So, when I first had a look at it, I found much interesting points. Then at ISWC we tried to annotate "this talk had a bad typo in the powerpoints" and I wanted to somehow make a comment or enter this information, but not as a tag. As Piggy-Bank does not support easy entering of random RDF, I first blogged the typo and then combined the blog post URI with some RDF from a file, and it worked. So the start is, that Piggy-Bank is primarily for scraping RDF from web-pages and surfing this RDF. Editing options are only reduced and even Eric and me had some mind-bending things to do before I could get to my goal - saying the funny typo in RDF.
During the last weeks I mailed with Stefano Mazzocchi from the SIMILE team and also Apache, talking primarily about Aperture.
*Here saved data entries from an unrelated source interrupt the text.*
(** A block that is there already. *)
Lemma bmap_mapped s k : txn s V F ∅ → icache s !! ip = Some x → 0 ≤ k < MAXFILE → blk x V k ≠ 0 →
  runs (bmap true ip k) s (λ a s', a = blk x V k ∧ txn s' V F ∅ ∧ stable s s').
Proof using Hv HV Hx.
  intros Htx Hic Hk Hz. pose proof (so_size _ Hv) as Hsz. pose proof (so_bmap _ Hv) as Hbm. unfold bmap.
  eapply runs_bind, get_inode_ok; [done|]. unfold blk in *. case_bool_decide as Hd.
  - eapply runs_bind, runs_lift; [apply addr_get; lia|]. rewrite bool_decide_eq_false_2 by done. by apply runs_ret.
  - case_bool_decide as Hi; [done|]. destruct (fo_ind _ _ _ Hx Hi) as [Hr _].
    destruct (vol_total V (ind x) (fs_vol _ _ HV)) as [Hib [Hil _]]; [unfold FSSIZE in *; lia|].
    cbv zeta. rewrite bool_decide_eq_true_2 by (unfold MAXFILE in *; lia).
    eapply runs_bind, runs_lift; [apply addr_get; lia|]. rewrite Nat2Z.id. fold (ind x). rewrite bool_decide_eq_false_2 by done.
    eapply runs_bind, runs_ret. rewrite (fo_dev _ _ _ Hx).
    eapply open_block; [exact Htx|exact Hib|set_solver|by rewrite size_empty; lia|]. intros i s1 T1 H1 F1.
    eapply runs_bind, runs_lift; [apply entry_load; [done|unfold MAXFILE in *; lia]|]. rewrite bool_decide_eq_false_2 by done.
    eapply close_block; [exact T1|exact Hib|exact H1|]. intros s2 T2 F2. rewrite back_out in T2 by set_solver.
    apply runs_ret. split; [done|]. split; [done|]. eapply frame_stable; [exact Htx| |by eapply frame_trans]. set_solver.
Qed.

(** What is needed for an indirect block. *)
Definition spare (y : inode) : Z := if bool_decide (ind y = 0) then 1 else 0.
Aperture is a Java framework for extracting and querying full-text content and metadata from various information systems (file systems, web sites, mail boxes, ...) and the file formats (documents, images, ...) occurring in these systems.
So, editing any RDF is something we have tried to do again and again in gnowsis, and we have two major approaches to this task: first, the linker, a user interface that allows linking two resources with each other and then Enquire2, a user interface with more editing options (adding wiki text, editing any RDF using the ThingDialog).
I now took a deeper look at Piggy-Bank and my mind begins thinking how we can join Piggy-Bank and Gnowsis and I decide to publish some of my thoughts, according to the good principle that I try to write on my mind: " Building the Semantic Web is easier together".
So, some facts:
- Piggy-Bank offers great options to easily browse bigger amounts of RDF
- Piggy-Bank is seperated into several sub-projects, like longwell for browsing.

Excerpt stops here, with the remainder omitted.